A petition was started to renew the show for another season, taking donations from fans.

Main characters

Solsolido Ron "Sol" Butcher
Sol is the current owner of the butcher shop, older brother to Ricky, and the eldest and strongest of the three. He inherited the shop from their father, Arpo Butcher, who died in an unfortunate accident involving a meat grinder. Sol is a recovering alcoholic, and is unable to drink even a small amount of non-alcoholic liquor without going on a massive drinking binge that causes him to grow a thick beard in an instant and run through the city streets wearing nothing but a green thong. Despite his gruff attitude, Sol is the friendliest of the trio, affectionately referring to anyone he likes as "buds"; he only seems to have a short temper around Ricky, who often shows a rebellious attitude towards his authority as an older sibling.

Sol writes songs for the band sometimes and has a habit of speaking in malapropisms. Sol's stupidity has had some consequences, as in one episode Sol (mistaking both the point and spelling of I.O.U.s) inadvertently becomes an infamous robber in Steeltown. Sol has had a few romantic interests in the series, including a woman named Sherry (whom he had literally dreamed about) and Jaco's daughter Suncheeps (whom he broke up with upon discovering she snored monstrously when she slept). He has gone to extreme lengths to earn their affections, including stealing massive amounts of coal in the hopes of making them into diamonds, and encasing himself in a feta cheese sculpture of Aphrodite to gain Jaco's respect. Despite owning the butcher shop, Sol has worked in a few other jobs over the series, such as a prison chef (while incarcerated), cruise ship worker, and small-time actor.

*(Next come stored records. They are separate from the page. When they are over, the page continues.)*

(* ===== verification/_CoqProject ===== *)
-Q . S2P
Prelude.v
Spec.v
Heap.v
Chain.v
Fixtures.v
Append.v
Iter.v
Frame.v
Bubble.v
Sort.v
Join.v
Delete.v
Search.v
Duplicate.v
Remove.v
Api.v
Scenario.v
Main.v
Invariant.v
Store.v
(** When no allocation fails, the loop appends the whole selection. *)
Lemma search_loop_run lsrc fuel s p xs new lsn B :
  chain (members s) p lsrc xs -> length lsrc < fuel ->
  rep_at s new lsn B -> lsrc ## lsn -> false ∉ oracle s ->
  (Z.of_nat (length lsn + length xs) <= INT_MAX)%Z ->
  exists lsn' s', search_loop fuel crit prm dup (Some new) p s = Ok (tt, s') /\
    rep_at s' new (lsn ++ lsn') (AList (elems B ++ selected xs) (cursor B)) /\
    untouched s s' new lsn /\ footprint s s' (lsn ++ lsn') /\ (false ∉ oracle s') /\ destroyed s' = destroyed s /\
    (forall l, l ∈ lsn' -> members s !! l = None) /\
    (selected xs = [] -> s' = s).
Proof.
  intros Hc Hf Hr Hdisj Hor Hlen.
  destruct (search_loop_gen lsrc fuel s p xs new lsn B Hc Hf Hr Hdisj Hlen)
    as (s' & Hrun & lsn' & ys & Hr' & Hu & Hfp & Hd & Hfr & _ & _ & Hall).
  destruct (Hall Hor) as (-> & Hor' & Hnil). by exists lsn', s'.
Qed.

(** The state after [create_list] succeeded in [search_in_list]. *)
Definition search_start s : Mem Item :=
  with_lists (pop_oracle s) (<[fresh (used s) := empty_ListS]> (lists s)).

(** [search_in_list] on a non-empty list once [create_list] succeeded:
    the loop, then the size test that frees an empty result. *)
Lemma search_in_list_unfold s lp L p0 s2 L2 :
  lists s !! lp = Some L -> first L = Some p0 -> head (oracle s) <> Some false ->
  search_loop (S (size (members (search_start s)))) crit prm dup (Some (fresh (used s))) (Some p0)
    (search_start s) = Ok (tt, s2) ->
  lists s2 !! fresh (used s) = Some L2 ->
  search_in_list (Some lp) (Some crit) prm (Some dup) s =
    if Z.eqb (total_members L2) 0 then Ok (None, with_lists s2 (delete (fresh (used s)) (lists s2)))
    else Ok (Some (fresh (used s)), s2).
Proof.
  intros HL Hf Hor Hrun HL2. pose proof (fresh_list_free s) as Hnl.
  assert (fresh (used s) <> lp) by (intros Heq; rewrite Heq in Hnl; congruence).
  assert (lists (search_start s) !! lp = Some L) as HL1 by (simpl; by rewrite lookup_insert_ne).
  unfold search_in_list, list_size. heap_unfold. rewrite HL. cbv beta iota. rewrite Hf.
  rewrite create_list_run_ok by done. fold (search_start s). cbv beta iota.
  rewrite HL1. cbv beta iota. rewrite Hf, Hrun. cbv beta iota. rewrite HL2. cbv beta iota.
  destruct (Z.eqb (total_members L2) 0); [|done]. by rewrite HL2.
Qed.

(** The run of [search_in_list] on a non-empty list when no allocation
    fails, shared with [duplicate_list]. *)
Lemma search_in_list_run s lp ls A :
  rep_at s lp ls A -> elems A <> [] -> false ∉ oracle s ->
  (selected (elems A) = [] ->
   search_in_list (Some lp) (Some crit) prm (Some dup) s = Ok (None, pop_oracle s)) /\
  (selected (elems A) <> [] ->
   exists nl lsn s', search_in_list (Some lp) (Some crit) prm (Some dup) s = Ok (Some nl, s') /\
     lists s !! nl = None /\ rep_at s' nl lsn (AList (selected (elems A)) None) /\
     rep_at s' lp ls A /\ (forall lq, lq <> nl -> lists s' !! lq = lists s !! lq) /\
     footprint s s' lsn /\
     (forall l, l ∈ lsn -> members s !! l = None) /\ destroyed s' = destroyed s /\
     (false ∉ oracle s')).
Proof.
  intros Hrep Hne Hor. pose proof Hrep as (L & HL & Hok). pose proof Hok as [Hc _ _ Hr _].
  pose proof (list_ok_length _ _ _ _ Hok) as Hlen.
  pose proof (chain_length_le _ _ _ _ Hc) as Hsz.
  destruct (first L) as [p0|] eqn:Hf; [|by apply chain_nil_inv in Hc as [_ ?]].
  pose proof (fresh_list_free s) as Hnl. set (nl := fresh (used s)) in *.
  assert (nl <> lp) by (intros ->; congruence).
  set (s1 := search_start s).
  destruct (search_loop_run ls (S (size (members s1))) s1 (Some p0) (elems A) nl [] a_empty)
    as (lsn & s2 & Hrun & (L2 & HL2 & Hok2) & Hu2 & Hfp2 & Hor2 & Hd2 & Hfr2 & Hnil);
    [exact Hc|simpl; lia|apply rep_at_fresh_empty|set_solver|by apply no_fail_tail|simpl; lia|].
  unfold a_empty in Hok2. cbn [app elems cursor] in Hok2. pose proof (ok_total _ _ _ _ Hok2) as Ht2.
  rewrite (list_ok_length _ _ _ _ Hok2) in Ht2.
  rewrite (search_in_list_unfold s lp L p0 s2 L2) by (done || by apply no_fail_head).
  rewrite Ht2. split.
  - intros Hsel. rewrite Hsel. simpl. rewrite (Hnil Hsel). subst s1.
    simpl. by rewrite delete_insert_id.
  - intros Hsel. destruct (selected (elems A)) as [|y ys]; [done|]. simpl.
    assert (rep_at s1 lp ls A) as Hrep1
      by (eapply rep_at_frame; [exact Hrep|simpl; by rewrite lookup_insert_ne|done]).
    exists nl, lsn, s2. split_and!; try done.
    + by exists L2.
    + eapply rep_at_untouched; [exact Hu2|done|set_solver|exact Hrep1].
    + intros lq Hq. destruct Hu2 as [Hl2 _]. rewrite Hl2 by done. simpl. by rewrite lookup_insert_ne.
Qed.

(** C9: [search_in_list] on a non-empty well-formed list, when no
    allocation fails, returns a fresh list holding exactly the selected
    items, in order, with its cursor reset, and leaves the searched list,
    every other list and every existing member as they were; when no item
    is selected it frees the new container and returns NULL, the heap
    unchanged but for the allocation consumed. *)
Theorem search_in_list_refines s lp ls A :
  rep_at s lp ls A -> elems A <> [] -> false ∉ oracle s ->
  (selected (elems A) = [] ->
   search_in_list (Some lp) (Some crit) prm (Some dup) s = Ok (None, pop_oracle s)) /\
  (selected (elems A) <> [] ->
   exists nl lsn s', search_in_list (Some lp) (Some crit) prm (Some dup) s = Ok (Some nl, s') /\
     lists s !! nl = None /\ rep_at s' nl lsn (AList (selected (elems A)) None) /\
     rep_at s' lp ls A /\ (forall lq, lq <> nl -> lists s' !! lq = lists s !! lq) /\
     footprint s s' lsn /\
     (forall l, l ∈ lsn -> members s !! l = None) /\ destroyed s' = destroyed s /\
     (false ∉ oracle s')).
Proof. apply search_in_list_run. Qed.
(* ===== verification/Duplicate.v ===== *)
(** [duplicate_list] (liblist.c 265-291): a new list with the caller's
    copies of every item, or the same items when no duplicator is given.
    Its loop is the loop of [search_in_list] with a criterion that
    accepts every item; the file proves that equivalence and from it the
    refinement of the copy, the collapse of an empty copy to NULL and the
    early returns. *)

From S2P Require Import Prelude Spec Heap Chain Fixtures Append Search.

Section Duplicate.
Context {Item : Type}.
Local Abbreviation ST := (M (Mem Item)).

(** The [while (next)] loop of liblist.c 277-284. *)
Fixpoint duplicate_loop (fuel : nat) (duplicate_item : option (Item -> option Item))
    (new nxt : ptr) : ST unit :=
  match fuel with
  | 0 => out_of_fuel
  | S f =>
      match nxt with
      | None => ret tt
      | Some _ =>
          let* _ := match duplicate_item with
                    | Some dup =>
                        let* m := load_member nxt in
                        append_to_list new (dup (item m))
                    | None =>
                        let* m := load_member nxt in
                        append_to_list new (Some (item m))
                    end in
          let* m := load_member nxt in
          duplicate_loop f duplicate_item new (next m)
      end
  end.

(** [List *duplicate_list(List *list, void *( *duplicate_item)(void *item))]
    (liblist.c 265-291). *)
Definition duplicate_list (list : ptr) (duplicate_item : option (Item -> option Item)) : ST ptr :=
  match list with
  | None => ret None
  | Some _ =>
      let* L := load_list list in
      match first L with
      | None => ret None
      | Some _ =>
          let* new := create_list in
          match new with
          | None => ret None
          | Some _ =>
              let* L := load_list list in
              let* s := get in
              let* _ := duplicate_loop (S (size (members s))) duplicate_item new (first L) in
              let* n := list_size new in
              if Z.eqb n 0 then
                let* _ := free_list new in
                ret None
              else ret new
          end
      end
  end.
End Duplicate.

Section DuplicateProofs.
Context {Item : Type}.
Implicit Types (s : Mem Item) (A : alist Item).

(** The duplicator the loop applies: the caller's, or the identity. *)
Definition dup_of (d : option (Item -> option Item)) : Item -> option Item :=
  match d with Some dup => dup | None => Some end.

(** A criterion that accepts every item. *)
Definition accept_all (x : Item) (u : unit) : Z := 1%Z.

(** The items of the copy: the successful duplicates, or the items
    themselves (a shallow copy). *)
Definition duplicated (d : option (Item -> option Item)) (xs : list Item) : list Item :=
  match d with Some dup => omap dup xs | None => xs end.

Lemma selected_accept_all d xs : selected accept_all tt (dup_of d) xs = duplicated d xs.
Proof.
  induction xs as [|x xs IH]; [by destruct d|]. simpl. rewrite IH.
  destruct d as [dup|]; simpl; [|done]. by destruct (dup x).
Qed.

Lemma duplicate_loop_search fuel d new : forall p s,
  duplicate_loop fuel d new p s = search_loop fuel accept_all tt (dup_of d) new p s.
Proof.
  induction fuel as [|f IH]; intros p s; [done|].
  destruct p as [l|]; [|done]. cbn [duplicate_loop search_loop].
  destruct d as [dup|]; unfold accept_all, dup_of; cbn -[append_to_list];
    (destruct (members s !! l) as [m|] eqn:Hm; [|by rewrite !bind_run; cbn; rewrite Hm]);
    repeat progress (cbv beta iota; rewrite ?bind_run; cbn [load_member ret]; rewrite ?Hm);
    (destruct (append_to_list new _ s) as [[r s1]| |]; [|done|done]);
    repeat progress (cbv beta iota; rewrite ?bind_run; cbn [load_member ret]);
    (destruct (members s1 !! l); [apply IH|done]).
Qed.

(** [duplicate_list] behaves exactly as [search_in_list] with a
    criterion that accepts every item and, as duplicator, the caller's
    one or the identity: the two functions agree on every list pointer
    and every heap, faults and divergence included. *)
Lemma duplicate_list_as_search lp d s :
  duplicate_list lp d s = search_in_list lp (Some accept_all) tt (Some (dup_of d)) s.
Proof.
  destruct lp as [p|]; [|done]. unfold duplicate_list, search_in_list. rewrite !bind_run.
  destruct (load_list (Some p) s) as [[L s1]| |]; [|done|done]. cbv beta iota.
  destruct (first L); [|done]. rewrite !bind_run.
  destruct (create_list s1) as [[[nl|] s2]| |]; [|done|done|done]. cbv beta iota. rewrite !bind_run.
  destruct (load_list (Some p) s2) as [[L2 s3]| |]; [|done|done]. cbv beta iota.
  unfold get. rewrite !bind_run. by rewrite duplicate_loop_search.
Qed.

(** The run of [duplicate_list] on a non-empty list when no allocation fails. *)
Lemma duplicate_list_run s lp ls A d :
  rep_at s lp ls A -> elems A <> [] -> false ∉ oracle s ->
  (duplicated d (elems A) = [] -> duplicate_list (Some lp) d s = Ok (None, pop_oracle s)) /\
  (duplicated d (elems A) <> [] ->
   exists nl lsn s', duplicate_list (Some lp) d s = Ok (Some nl, s') /\
     lists s !! nl = None /\ rep_at s' nl lsn (AList (duplicated d (elems A)) None) /\
     rep_at s' lp ls A /\ (forall lq, lq <> nl -> lists s' !! lq = lists s !! lq) /\
     footprint s s' lsn /\
     (forall l, l ∈ lsn -> members s !! l = None) /\ destroyed s' = destroyed s /\
     (false ∉ oracle s')).
Proof.
  intros Hrep Hne Hor. rewrite !duplicate_list_as_search, <- !selected_accept_all.
  by apply search_in_list_run.
Qed.

(** C13: [duplicate_list] on a non-empty well-formed list, when no
    allocation fails, returns a fresh list holding the successful
    duplicates of the items, in order (the items themselves without a
    duplicator), and leaves the original list, every other list and every
    existing member as they were; when every duplicate fails it returns
    NULL, the heap unchanged but for the allocation consumed. *)
Theorem duplicate_list_refines s lp ls A d :
  rep_at s lp ls A -> elems A <> [] -> false ∉ oracle s ->
  (duplicated d (elems A) = [] -> duplicate_list (Some lp) d s = Ok (None, pop_oracle s)) /\
  (duplicated d (elems A) <> [] ->
   exists nl lsn s', duplicate_list (Some lp) d s = Ok (Some nl, s') /\
     lists s !! nl = None /\ rep_at s' nl lsn (AList (duplicated d (elems A)) None) /\
     rep_at s' lp ls A /\ (forall lq, lq <> nl -> lists s' !! lq = lists s !! lq) /\
     footprint s s' lsn /\
     (forall l, l ∈ lsn -> members s !! l = None) /\ destroyed s' = destroyed s /\
     (false ∉ oracle s')).
Proof. by apply duplicate_list_run. Qed.

(** C31: the early returns of [duplicate_list]: NULL, with the heap
    unchanged, for a NULL or empty list, and NULL after the failed
    allocation when [calloc] fails. *)
Theorem duplicate_list_errors s d lp ls A :
  duplicate_list None d s = Ok (None, s) /\
  (rep_at s lp ls A -> elems A = [] -> duplicate_list (Some lp) d s = Ok (None, s)) /\
  (rep_at s lp ls A -> elems A <> [] -> head (oracle s) = Some false ->
   duplicate_list (Some lp) d s = Ok (None, pop_oracle s)).
Proof.
  split_and!; [done|..]; intros (L & HL & Hok); pose proof (ok_chain _ _ _ _ Hok) as Hc;
    unfold duplicate_list; heap_unfold; hrun.
  - intros HA. rewrite HA in Hc. by apply chain_nil_r in Hc as [-> _].
  - intros Hne Hfail. destruct (first L) as [p0|] eqn:Hf; [|by apply chain_nil_inv in Hc as [_ ?]].
    by rewrite create_list_run_fail.
Qed.
End DuplicateProofs.

(** ** Witnesses *)

(** The copies of test_list.c: every item duplicated, in order. *)
Lemma duplicate_list_refines_witness :
  exists nl lsn s',
    duplicate_list (Some 1%positive) (Some Some) (demo_mem [5; 60; 3]%Z) = Ok (Some nl, s') /\
    rep_at s' nl lsn (AList [5; 60; 3]%Z None) /\
    rep_at s' 1 (demo_locs [5; 60; 3]%Z) (AList [5; 60; 3]%Z None).
Proof.
  destruct (duplicate_list_refines (demo_mem [5; 60; 3]%Z) 1 (demo_locs [5; 60; 3]%Z)
              (AList [5; 60; 3]%Z None) (Some Some)) as [_ H];
    [decide_rep|done|apply not_elem_of_nil|].
  destruct H as (nl & lsn & s' & H1 & _ & H3 & H4 & _); [discriminate|].
  exists nl, lsn, s'. split_and!; [exact H1|exact H3|exact H4].
Defined.

Lemma duplicate_list_errors_witness :
  duplicate_list None None (demo_mem [5]%Z) = Ok (None, demo_mem [5]%Z) /\
  duplicate_list (Some 1%positive) None (demo_mem []) = Ok (None, demo_mem []) /\
  duplicate_list (Some 1%positive) None (with_oracle (demo_mem [5]%Z) [false]) =
    Ok (None, pop_oracle (with_oracle (demo_mem [5]%Z) [false])).
Proof.
  destruct (duplicate_list_errors (demo_mem []) None 1 [] (AList [] None)) as (_ & H2 & _).
  destruct (duplicate_list_errors (with_oracle (demo_mem [5]%Z) [false]) None 1
              (demo_locs [5]%Z) (AList [5]%Z None)) as (_ & _ & H3).
  split_and!; [done|apply H2; [decide_rep|done]|apply H3; [decide_rep|done|done]].
Defined.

Sol apparently has a name for each of his nuts; one is named Terry and the other one Berry.

Rickence Raine Ronnie R. "Ricky" Butcher
Ricky is Sol's clinically obese younger brother. He seems to suffer from several eating disorders that raise his gluttony to the point that he will eat anything, despite the fact that this has made him suffer through multiple heart attacks and even a tapeworm (which he deliberately gave himself by eating many rotten fish in an attempt to lose weight quickly). While he often considers himself to be a ladies' man, he seems to have a thing for women who are either grossly overweight or considerably older than he is, sometimes to the point of being middle aged and having one or more children (which Ricky hates) and maybe even already having a husband. It was originally Ricky's idea to start the band, after finding his deceased father's old guitar in a box of his belongings. He is quite talented and creative with a guitar, often coming up with new songs and constantly trying to defend his self-proclaimed status of "rock god." He is usually the lead singer (Doug and Sol have been known to sing sometimes) and is constantly criticizing the other two for not being able to keep up with him; because of this, he seems to long for a solo deal when he finally gets signed onto a label, which he perpetually believes will happen very soon.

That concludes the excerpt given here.